__DESCRIPTION OF THE TASK__: Below are some records. Return exactly the lines from the one with "split; [|split; [|done]]." to the one with "intros Hne k", and nothing else.

Stored data
::::::
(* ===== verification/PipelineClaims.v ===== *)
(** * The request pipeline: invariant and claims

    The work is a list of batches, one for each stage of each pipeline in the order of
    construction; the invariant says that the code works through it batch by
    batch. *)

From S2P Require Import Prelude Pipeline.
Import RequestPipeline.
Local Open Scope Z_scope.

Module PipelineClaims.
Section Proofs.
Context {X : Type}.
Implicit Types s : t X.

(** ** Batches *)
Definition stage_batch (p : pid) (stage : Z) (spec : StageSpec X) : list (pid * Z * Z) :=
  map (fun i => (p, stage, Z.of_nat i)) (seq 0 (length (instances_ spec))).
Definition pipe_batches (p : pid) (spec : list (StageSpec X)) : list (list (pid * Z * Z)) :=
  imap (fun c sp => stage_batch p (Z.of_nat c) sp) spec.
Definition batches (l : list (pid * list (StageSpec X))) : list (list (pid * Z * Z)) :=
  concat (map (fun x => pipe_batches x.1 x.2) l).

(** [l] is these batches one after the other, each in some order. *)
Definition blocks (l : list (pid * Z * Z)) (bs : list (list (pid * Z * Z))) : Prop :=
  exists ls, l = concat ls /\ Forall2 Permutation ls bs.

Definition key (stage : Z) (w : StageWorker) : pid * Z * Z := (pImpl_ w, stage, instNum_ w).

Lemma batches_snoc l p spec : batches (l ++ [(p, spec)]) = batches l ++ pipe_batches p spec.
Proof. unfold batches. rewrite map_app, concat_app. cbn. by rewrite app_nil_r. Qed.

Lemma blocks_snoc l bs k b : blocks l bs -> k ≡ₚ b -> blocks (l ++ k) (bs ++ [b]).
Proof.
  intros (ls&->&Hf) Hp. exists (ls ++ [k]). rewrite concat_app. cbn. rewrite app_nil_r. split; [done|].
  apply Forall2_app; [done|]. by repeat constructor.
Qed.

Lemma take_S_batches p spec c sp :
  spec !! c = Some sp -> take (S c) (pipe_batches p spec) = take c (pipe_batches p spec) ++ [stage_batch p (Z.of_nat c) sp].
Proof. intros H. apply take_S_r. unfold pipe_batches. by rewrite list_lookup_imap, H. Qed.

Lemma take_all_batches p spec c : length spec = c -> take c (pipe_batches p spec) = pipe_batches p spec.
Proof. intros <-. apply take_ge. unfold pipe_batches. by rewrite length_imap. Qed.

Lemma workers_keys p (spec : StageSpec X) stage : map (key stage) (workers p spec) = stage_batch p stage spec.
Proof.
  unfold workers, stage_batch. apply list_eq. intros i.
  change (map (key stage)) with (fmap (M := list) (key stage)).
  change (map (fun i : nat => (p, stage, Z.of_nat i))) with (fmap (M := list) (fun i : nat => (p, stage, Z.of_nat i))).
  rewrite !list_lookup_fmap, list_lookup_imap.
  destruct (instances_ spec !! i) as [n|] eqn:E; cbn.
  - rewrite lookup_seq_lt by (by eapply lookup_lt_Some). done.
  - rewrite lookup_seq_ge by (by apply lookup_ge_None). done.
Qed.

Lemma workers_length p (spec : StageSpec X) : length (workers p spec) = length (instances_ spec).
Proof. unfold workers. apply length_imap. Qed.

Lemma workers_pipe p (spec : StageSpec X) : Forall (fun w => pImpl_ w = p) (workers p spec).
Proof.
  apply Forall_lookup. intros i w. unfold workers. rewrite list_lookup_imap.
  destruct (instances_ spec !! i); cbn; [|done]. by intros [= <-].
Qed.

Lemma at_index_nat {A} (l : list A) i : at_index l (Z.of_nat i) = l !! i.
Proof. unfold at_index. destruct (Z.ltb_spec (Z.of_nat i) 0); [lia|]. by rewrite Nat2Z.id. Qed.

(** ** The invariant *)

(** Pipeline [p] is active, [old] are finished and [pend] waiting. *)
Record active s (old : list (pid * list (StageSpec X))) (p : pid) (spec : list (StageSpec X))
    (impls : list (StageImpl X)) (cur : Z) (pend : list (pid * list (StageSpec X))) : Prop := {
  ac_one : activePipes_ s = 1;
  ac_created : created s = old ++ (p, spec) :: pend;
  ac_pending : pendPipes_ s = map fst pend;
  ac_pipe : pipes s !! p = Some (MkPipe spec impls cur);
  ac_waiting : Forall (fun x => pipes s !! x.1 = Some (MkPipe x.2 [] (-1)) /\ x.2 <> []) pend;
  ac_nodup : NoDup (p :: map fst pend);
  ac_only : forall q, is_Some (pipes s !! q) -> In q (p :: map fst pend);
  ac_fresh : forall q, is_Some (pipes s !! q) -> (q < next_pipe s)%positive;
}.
::::::
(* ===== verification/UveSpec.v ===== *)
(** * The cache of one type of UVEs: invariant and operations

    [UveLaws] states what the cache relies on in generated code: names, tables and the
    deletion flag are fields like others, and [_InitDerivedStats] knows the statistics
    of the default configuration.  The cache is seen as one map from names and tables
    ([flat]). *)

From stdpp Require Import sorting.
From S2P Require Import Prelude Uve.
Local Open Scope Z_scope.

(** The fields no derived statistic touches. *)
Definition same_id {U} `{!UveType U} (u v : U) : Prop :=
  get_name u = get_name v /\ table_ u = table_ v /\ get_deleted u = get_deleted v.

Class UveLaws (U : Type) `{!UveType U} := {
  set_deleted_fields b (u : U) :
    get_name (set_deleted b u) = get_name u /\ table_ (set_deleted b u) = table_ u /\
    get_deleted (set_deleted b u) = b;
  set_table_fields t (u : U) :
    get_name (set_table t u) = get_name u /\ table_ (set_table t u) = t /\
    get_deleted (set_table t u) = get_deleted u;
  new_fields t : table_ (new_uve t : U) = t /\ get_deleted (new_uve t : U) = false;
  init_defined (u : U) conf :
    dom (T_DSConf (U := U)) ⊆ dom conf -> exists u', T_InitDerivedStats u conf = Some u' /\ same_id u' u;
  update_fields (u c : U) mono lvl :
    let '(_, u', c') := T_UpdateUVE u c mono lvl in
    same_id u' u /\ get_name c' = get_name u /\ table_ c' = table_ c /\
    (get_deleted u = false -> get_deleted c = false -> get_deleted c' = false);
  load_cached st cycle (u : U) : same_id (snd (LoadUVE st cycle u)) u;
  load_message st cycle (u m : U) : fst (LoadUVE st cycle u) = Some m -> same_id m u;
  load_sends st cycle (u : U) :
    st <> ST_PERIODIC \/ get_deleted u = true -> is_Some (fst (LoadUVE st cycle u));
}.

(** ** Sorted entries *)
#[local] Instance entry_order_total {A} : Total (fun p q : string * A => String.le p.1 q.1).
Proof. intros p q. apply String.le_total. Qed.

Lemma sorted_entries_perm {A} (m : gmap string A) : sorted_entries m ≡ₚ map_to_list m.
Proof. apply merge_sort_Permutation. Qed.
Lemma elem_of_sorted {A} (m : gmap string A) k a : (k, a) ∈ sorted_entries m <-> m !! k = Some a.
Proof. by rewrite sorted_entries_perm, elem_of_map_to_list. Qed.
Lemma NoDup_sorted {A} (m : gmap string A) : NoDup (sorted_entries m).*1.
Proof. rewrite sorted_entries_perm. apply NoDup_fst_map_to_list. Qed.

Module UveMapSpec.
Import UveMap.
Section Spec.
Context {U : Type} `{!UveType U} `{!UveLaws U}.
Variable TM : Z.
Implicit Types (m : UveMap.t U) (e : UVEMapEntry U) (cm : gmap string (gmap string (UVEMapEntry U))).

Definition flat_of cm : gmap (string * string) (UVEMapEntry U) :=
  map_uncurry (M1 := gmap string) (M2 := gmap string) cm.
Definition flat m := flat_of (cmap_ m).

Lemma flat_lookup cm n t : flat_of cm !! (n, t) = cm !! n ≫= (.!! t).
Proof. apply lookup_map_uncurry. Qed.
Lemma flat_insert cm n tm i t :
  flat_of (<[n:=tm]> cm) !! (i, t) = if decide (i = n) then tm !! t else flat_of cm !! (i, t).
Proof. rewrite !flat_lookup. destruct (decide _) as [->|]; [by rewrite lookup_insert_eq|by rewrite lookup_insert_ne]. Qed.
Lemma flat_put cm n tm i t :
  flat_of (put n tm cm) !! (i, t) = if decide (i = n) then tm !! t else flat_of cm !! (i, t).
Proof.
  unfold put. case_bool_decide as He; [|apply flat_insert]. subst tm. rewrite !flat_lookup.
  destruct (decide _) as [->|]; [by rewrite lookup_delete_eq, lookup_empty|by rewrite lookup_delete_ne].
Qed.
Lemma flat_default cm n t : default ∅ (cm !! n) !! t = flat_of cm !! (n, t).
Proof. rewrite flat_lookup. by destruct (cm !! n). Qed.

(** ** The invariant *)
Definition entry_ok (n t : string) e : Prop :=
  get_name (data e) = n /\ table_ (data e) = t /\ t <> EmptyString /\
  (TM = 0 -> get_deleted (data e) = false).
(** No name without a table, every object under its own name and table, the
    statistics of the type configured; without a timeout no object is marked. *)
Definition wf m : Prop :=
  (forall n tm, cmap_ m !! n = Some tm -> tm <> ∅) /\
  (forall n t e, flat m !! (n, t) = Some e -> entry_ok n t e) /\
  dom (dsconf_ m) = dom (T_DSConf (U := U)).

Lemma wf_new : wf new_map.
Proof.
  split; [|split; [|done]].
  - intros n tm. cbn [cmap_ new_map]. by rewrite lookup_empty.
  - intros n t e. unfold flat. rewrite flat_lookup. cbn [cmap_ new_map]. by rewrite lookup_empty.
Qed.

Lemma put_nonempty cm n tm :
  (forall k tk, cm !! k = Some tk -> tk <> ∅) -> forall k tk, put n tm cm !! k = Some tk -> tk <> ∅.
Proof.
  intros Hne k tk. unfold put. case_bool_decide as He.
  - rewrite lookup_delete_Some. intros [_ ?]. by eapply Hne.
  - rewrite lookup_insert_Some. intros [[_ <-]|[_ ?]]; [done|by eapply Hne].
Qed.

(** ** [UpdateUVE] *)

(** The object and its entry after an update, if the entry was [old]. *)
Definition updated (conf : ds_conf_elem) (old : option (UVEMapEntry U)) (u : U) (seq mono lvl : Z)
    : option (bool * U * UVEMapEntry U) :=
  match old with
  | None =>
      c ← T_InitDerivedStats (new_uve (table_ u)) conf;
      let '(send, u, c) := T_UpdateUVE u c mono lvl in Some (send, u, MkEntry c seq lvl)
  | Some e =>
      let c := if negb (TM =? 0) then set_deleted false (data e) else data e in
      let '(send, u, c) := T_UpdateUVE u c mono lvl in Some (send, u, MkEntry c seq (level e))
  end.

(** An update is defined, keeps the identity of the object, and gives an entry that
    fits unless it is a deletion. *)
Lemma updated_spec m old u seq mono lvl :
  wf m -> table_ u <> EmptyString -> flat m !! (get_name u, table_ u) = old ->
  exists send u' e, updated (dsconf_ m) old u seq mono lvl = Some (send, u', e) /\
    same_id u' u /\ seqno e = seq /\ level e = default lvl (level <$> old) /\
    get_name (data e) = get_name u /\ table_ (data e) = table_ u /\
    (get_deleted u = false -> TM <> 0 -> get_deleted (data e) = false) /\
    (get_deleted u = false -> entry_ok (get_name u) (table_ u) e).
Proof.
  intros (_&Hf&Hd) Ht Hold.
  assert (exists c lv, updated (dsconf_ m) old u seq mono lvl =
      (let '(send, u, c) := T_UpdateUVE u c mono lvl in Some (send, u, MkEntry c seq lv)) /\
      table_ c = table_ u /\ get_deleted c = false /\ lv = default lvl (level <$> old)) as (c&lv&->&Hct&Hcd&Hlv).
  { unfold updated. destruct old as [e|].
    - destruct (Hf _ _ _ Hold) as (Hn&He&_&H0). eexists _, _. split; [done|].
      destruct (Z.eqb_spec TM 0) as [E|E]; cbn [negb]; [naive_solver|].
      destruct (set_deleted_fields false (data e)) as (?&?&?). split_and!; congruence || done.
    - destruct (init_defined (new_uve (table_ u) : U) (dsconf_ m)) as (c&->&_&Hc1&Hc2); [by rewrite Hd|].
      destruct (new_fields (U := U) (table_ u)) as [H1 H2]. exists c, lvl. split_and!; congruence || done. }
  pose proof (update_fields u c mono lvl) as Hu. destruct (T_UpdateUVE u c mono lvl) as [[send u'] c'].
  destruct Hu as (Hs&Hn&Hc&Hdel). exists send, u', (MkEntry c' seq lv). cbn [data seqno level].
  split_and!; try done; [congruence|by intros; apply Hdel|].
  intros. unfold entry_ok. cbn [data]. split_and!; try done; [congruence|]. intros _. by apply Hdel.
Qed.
::::::
__EXPECTED ANSWER__:
  split; [|split; [|done]].
  - intros n tm. cbn [cmap_ new_map]. by rewrite lookup_empty.
  - intros n t e. unfold flat. rewrite flat_lookup. cbn [cmap_ new_map]. by rewrite lookup_empty.
Qed.

Lemma put_nonempty cm n tm :
  (forall k tk, cm !! k = Some tk -> tk <> ∅) -> forall k tk, put n tm cm !! k = Some tk -> tk <> ∅.
Proof.
  intros Hne k tk. unfold put. case_bool_decide as He.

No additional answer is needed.